Effects of neonatal overfeeding on neonatal hippocampal pro-inflammatory gene expression
To investigate if these acute changes in CA1 microglia with neonatal overfeeding were associated with changes in hippocampal expression of pro-inflammatory genes, we examined expression of a suite of these. Toll-like receptor 4 (Tlr4) was elevated in the hippocampus in both CL and SL at P14 compared with P7 (litter size F (1,28) = 4.31, p = 0.047 and age F (1,28) = 32.47, p < 0.001 effects; Fig. 2a). Neonatal overfeeding led to a significant elevation of nuclear factor κB (Nfκb), an important regulator of pro-inflammatory gene transcription, at P14 compared with CL (litter size effect F (1,26) = 9.98, p = 0.004; Fig. 2b) and a suppression of tumour necrosis factor α (Tnfα) at P7 compared with CL (litter size effect F (1,26) = 7.21, p = 0.012; Fig. 2c). There were no notable differences between the groups in hippocampal interleukin (IL)-Il1β, Il6, Il1rn, or brain-derived neurotrophic factor (Bdnf; Fig. 2). Il-10 was not detectable (not shown).
Long-term effects of neonatal overfeeding on the hippocampus
As our previous work had shown a neonatal pro-inflammatory profile in hypothalamus with neonatal overfeeding that persisted to adulthood, we examined here if hippocampal inflammation was also maintained long term. Although there were no differences in microglial number or density in the CA1 (Fig. 3a, b) or CA3 (Fig. 3c, d), we did see an effect of early life diet on the dentate gyrus. Thus, neonatal overfeeding increased microglial density in the hilus (t (10) = 3.65, p = 0.005; Fig. 3f) and sub-granular/granular (t (10) = 2.65, p = 0.024; Fig. 3j) regions of the dentate gyrus compared with CL. In the molecular region, there was a p value between the groups of 0.073 in microglial density.
Neonatal overfeeding also led to an increase in hippocampal Tlr4 compared with CL that persisted into adulthood (t (13) = 2.68, p = 0.019; Fig. 4a). There were no other significant differences between the groups in hippocampal pro-inflammatory gene expression (Fig. 4) despite a trend towards a pro-inflammatory profile in SL Il1β (p = 0.189) and Il1rn (p = 0.065).
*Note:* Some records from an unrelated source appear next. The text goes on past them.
(** The inner loop of the [..] case of [Clean], after the first [out.w--]:
    [for out.w > dotdot && !os.IsPathSeparator(out.index(out.w)) { out.w-- }];
    it returns the final [out.w]. *)
Fixpoint retreat (buf : string) (dotdot w : nat) : nat :=
  match w with
  | O => O
  | S w' =>
      if (dotdot <? w)%nat
         && negb (IsPathSeparator (default Separator (String.get w buf)))
      then retreat buf dotdot w'
      else w
  end.

(** [rooted && out.w != 1 || !rooted && out.w != 0]. *)
Definition needSep (rooted : bool) (out : string) : bool :=
  (rooted && negb (String.length out =? 1)%nat)
  || (negb rooted && negb (String.length out =? 0)%nat).

(** The loop that copies a real path element,
    [for ; r < n && !os.IsPathSeparator(path[r]); r++ { out.append(path[r]) }];
    [continue] is the main loop, entered again where the element ends. *)
Fixpoint copyElement (continue : string → string → string) (path out : string)
  {struct path} : string :=
  match path with
  | "" => continue path out
  | String c rest =>
      if IsPathSeparator c then continue path out
      else copyElement continue rest (append out c)
  end.

(** The main loop of [Clean], [for r < n { switch ... }]. [path] is the
    unread rest [path[r:]], [out] the contents of the buffer. *)
Fixpoint cleanLoop (rooted : bool) (path out : string) (dotdot : nat)
  {struct path} : string :=
  match path with
  | "" => out
  | String c rest =>
      if IsPathSeparator c then
        (* empty path element *)
        cleanLoop rooted rest out dotdot
      else if isDot c && atElemEnd rest then
        (* . element *)
        cleanLoop rooted rest out dotdot
      else
        let element :=
          (* real path element: add slash if needed, copy element *)
          let out1 := if needSep rooted out then append out Separator else out in
          copyElement (λ p o, cleanLoop rooted p o dotdot) rest (append out1 c) in
        match rest with
        | String c2 rest2 =>
            if isDot c && isDot c2 && atElemEnd rest2 then
              (* .. element: remove to last separator *)
              if (dotdot <? String.length out)%nat then
                (* can backtrack *)
                let w := retreat out dotdot (String.length out - 1) in
                cleanLoop rooted rest2 (String.substring 0 w out) dotdot
              else if negb rooted then
                (* cannot backtrack, but not rooted, so append .. element *)
                let out1 :=
                  if (0 <? String.length out)%nat then append out Separator
                  else out in
                let out2 := append (append out1 "."%char) "."%char in
                cleanLoop rooted rest2 out2 (String.length out2)
              else cleanLoop rooted rest2 out dotdot
            else element
        | "" => element
        end
  end.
Effects of neonatal overfeeding on cognitive function in tests of learning and memory
Our findings to this point indicated neonatal overfeeding conferred a mild but notable hippocampal (dentate gyrus) microgliosis, and we therefore tested if this was reflected in changes in cognitive function, specifically with respect to learning and memory. Neonatal overfeeding did not affect performance in the Y maze (Fig. 5a, b). However, subtle differences in learning and memory were seen in the novel object recognition and RAM. In the novel object recognition task, CL rats spent more time exploring the novel object (positive discrimination ratio) indicating appropriate recall of the task. SL rats, on the other hand, did not spend more time with the novel object (negative discrimination ratio), and the difference between the groups was significant (t (10) = 9.21, p < 0.001; Fig. 5c).
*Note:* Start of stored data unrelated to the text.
(** X12.  A call that returns moves the cell one stage forward, from
    nothing attached to one of the two attached to [RUNNING], where it
    stays: the state never goes back, and [RUNNING] is final. *)
Theorem returning_calls_advance_the_stage :
  forall (fuel : nat) (w w' : World) (f : Func) (e : Executor),
    add fuel f w = Done w' \/ setExecutor fuel e w = Done w' ->
    stage (state_ (cell w')) = Nat.min 2 (S (stage (state_ (cell w)))).
Proof.
  intros fuel w w' f e [H|H].
  - apply add_Done in H. destruct H as [_ H].
    destruct (state_ (cell w)) eqn:Hs; try (subst w'; cbn; now rewrite ?Hs);
      apply enqueueWork_Done in H; destruct H as (? & ? & _ & _ & ->); reflexivity.
  - apply setExecutor_Done in H.
    destruct (state_ (cell w)) eqn:Hs; try (subst w'; reflexivity);
      apply enqueueWork_Done in H; destruct H as (? & ? & _ & _ & ->); reflexivity.
Qed.

Lemma returning_calls_advance_the_stage_witness :
  stage (state_ (cell (set_state_ HAS_CALLBACK
                         (set_func_ (Some inner_work) new_world)))) = 1.
Proof.
  apply (@returning_calls_advance_the_stage 1 new_world _ inner_work inline_executor).
  left. reflexivity.
Defined.

(** The token counter and the executor handle, which [add] leaves alone. *)
Lemma enqueueWork_with_keeps call :
  (forall g w w', call g w = Done w' ->
                  keepAliveCount_ (cell w') = keepAliveCount_ (cell w) /\
                  executorKeepAlive_ (cell w') = executorKeepAlive_ (cell w)) ->
  forall w w',
    enqueueWork_with call w = Done w' ->
    keepAliveCount_ (cell w') = keepAliveCount_ (cell w) /\
    executorKeepAlive_ (cell w') = executorKeepAlive_ (cell w).
Proof.
  intros Hcall w w'. unfold enqueueWork_with, Executor_add.
  destruct (func_ (cell w)) as [g|]; [|discriminate].
  destruct (executorKeepAlive_ (cell (set_state_ RUNNING w))) as [e0|];
    [|discriminate].
  destruct (exec_inline e0); intro H.
  - apply Hcall in H. exact H.
  - injection H as <-. split; reflexivity.
Qed.

Lemma add_with_keeps call :
  (forall g w w', call g w = Done w' ->
                  keepAliveCount_ (cell w') = keepAliveCount_ (cell w) /\
                  executorKeepAlive_ (cell w') = executorKeepAlive_ (cell w)) ->
  forall f w w',
    add_with call f w = Done w' ->
    keepAliveCount_ (cell w') = keepAliveCount_ (cell w) /\
    executorKeepAlive_ (cell w') = executorKeepAlive_ (cell w).
Proof.
  intros Hcall f w w'. unfold add_with, compare_exchange_strong.
  destruct (func_ (cell w)); [discriminate|].
  destruct (State_eqb (state_ (cell w)) RUNNING); [apply Hcall|].
  destruct (State_eqb (state_ (cell (set_func_ (Some f) w))) NEW).
  - intros [= <-]. split; reflexivity.
  - intro H. apply (@enqueueWork_with_keeps call Hcall) in H. exact H.
Qed.

Lemma add_each_keeps call :
  (forall g w w', call g w = Done w' ->
                  keepAliveCount_ (cell w') = keepAliveCount_ (cell w) /\
                  executorKeepAlive_ (cell w') = executorKeepAlive_ (cell w)) ->
  forall fs w w',
    add_each call fs w = Done w' ->
    keepAliveCount_ (cell w') = keepAliveCount_ (cell w) /\
    executorKeepAlive_ (cell w') = executorKeepAlive_ (cell w).
Proof.
  intros Hcall fs. induction fs as [|f fs IH]; intros w w'; cbn [add_each].
  - intros [= <-]. split; reflexivity.
  - destruct (add_with call f w) as [w1| | |] eqn:E; cbn [bind]; try discriminate.
    intro H. apply IH in H. apply (@add_with_keeps call Hcall) in E.
    destruct H as [-> ->]. exact E.
Qed.

Lemma invoke_keeps fuel :
  forall g w w',
    invoke fuel g w = Done w' ->
    keepAliveCount_ (cell w') = keepAliveCount_ (cell w) /\
    executorKeepAlive_ (cell w') = executorKeepAlive_ (cell w).
Proof.
  induction fuel as [|fuel IH]; intros [t body] w w'; cbn [invoke]; [discriminate|].
  intro H. apply (@add_each_keeps (invoke fuel) IH) in H. exact H.
Qed.

(** X13.  Attaching work or an executor does not touch the tokens: a
    returning [add] leaves [keepAliveCount_] and the executor handle as they
    were, whatever the work re-enters with, and a returning [setExecutor]
    leaves [keepAliveCount_] as it was and holds the executor it was given. *)
Theorem attaching_keeps_the_tokens :
  forall (fuel : nat) (w w' : World) (f : Func) (e : Executor),
    (add fuel f w = Done w' ->
     keepAliveCount_ (cell w') = keepAliveCount_ (cell w) /\
     executorKeepAlive_ (cell w') = executorKeepAlive_ (cell w)) /\
    (setExecutor fuel e w = Done w' ->
     keepAliveCount_ (cell w') = keepAliveCount_ (cell w) /\
     executorKeepAlive_ (cell w') = Some e).
Proof.
  intros fuel w w' f e. split.
  - apply (@add_with_keeps (invoke fuel) (@invoke_keeps fuel)).
  - intro H. apply setExecutor_Done in H.
    destruct (state_ (cell w)); try (subst w'; split; reflexivity);
      apply enqueueWork_Done in H; destruct H as (e' & g & _ & He & ->);
      cbn in He |- *; injection He as <-; split; reflexivity.
Qed.

Lemma attaching_keeps_the_tokens_witness :
  exists w',
    add 2 reentrant_work running_world = Done w' /\
    keepAliveCount_ (cell w') = 1%Z /\
    executorKeepAlive_ (cell w') = Some queue_executor.
Proof.
  eexists. split; [reflexivity|].
  apply (proj1 (@attaching_keeps_the_tokens 2 running_world _ reentrant_work
                  inline_executor)).
  reflexivity.
Defined.

(** X14.  On a new cell the two attachments commute: [add] then
    [setExecutor] and [setExecutor] then [add] return the same world, cell
    and trace. *)
Theorem attachments_commute :
  forall (fuel : nat) (w0 : World) (f : Func) (e : Executor),
    state_ (cell w0) = NEW ->
    func_ (cell w0) = None ->
    depth f <= fuel ->
    exists w,
      bind (add fuel f w0) (setExecutor fuel e) = Done w /\
      bind (setExecutor fuel e w0) (add fuel f) = Done w.
Proof.
  intros fuel w0 f e Hs Hf Hd.
  rewrite (add_on_new fuel f w0 Hs Hf), (setExecutor_on_new fuel e w0 Hs).
  cbn [bind].
  rewrite setExecutor_on_waiting by (cbn; discriminate).
  rewrite add_on_waiting by (cbn; auto).
  erewrite !enqueueWork_submits by (try reflexivity; exact Hd).
  eexists. split; reflexivity.
Qed.

Lemma attachments_commute_witness :
  exists w,
    bind (add 2 reentrant_work new_world) (setExecutor 2 inline_executor) = Done w /\
    bind (setExecutor 2 inline_executor new_world) (add 2 reentrant_work) = Done w.
Proof.
  apply (@attachments_commute 2 new_world reentrant_work inline_executor).
  - reflexivity.
  - reflexivity.
  - cbn. lia.
Defined.

(* ================================================================= *)
(** * Further properties, Part III: tokens                            *)
(* ================================================================= *)

Lemma token_calls_deleted cs n h :
  token_calls cs {| object := None; deletions := n |} = Done h ->
  cs = [] /\ h = {| object := None; deletions := n |}.
Proof.
  destruct cs as [|c cs]; cbn.
  - intros [= <-]. split; reflexivity.
  - destruct c; discriminate.
Qed.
In the RAM, the CL group commenced the training phase with a significantly greater number of working memory errors but had improved by block 2 (trials 5–8) (litter size by block interaction F (6,120) = 2.31, p = 0.038; Fig. 5d). In the test phase, there was a significant improvement in working memory only in the CL group (significant effect of block F (6,120) = 3.57, p = 0.003; Fig. 5e), but this was not apparent until block 7 (trial 25). The CL rats also improved significantly more quickly in their reference memory in the test phase (significant effect of block F (6,120) = 7.91, p < 0.001; Fig. 5f). By block 3 (trials 9–12), CL errors were statistically not distinguishable from criterion (block 7; trial 25), whereas the SL rats were still making more errors than at criterion until block 6 (trials 21–24).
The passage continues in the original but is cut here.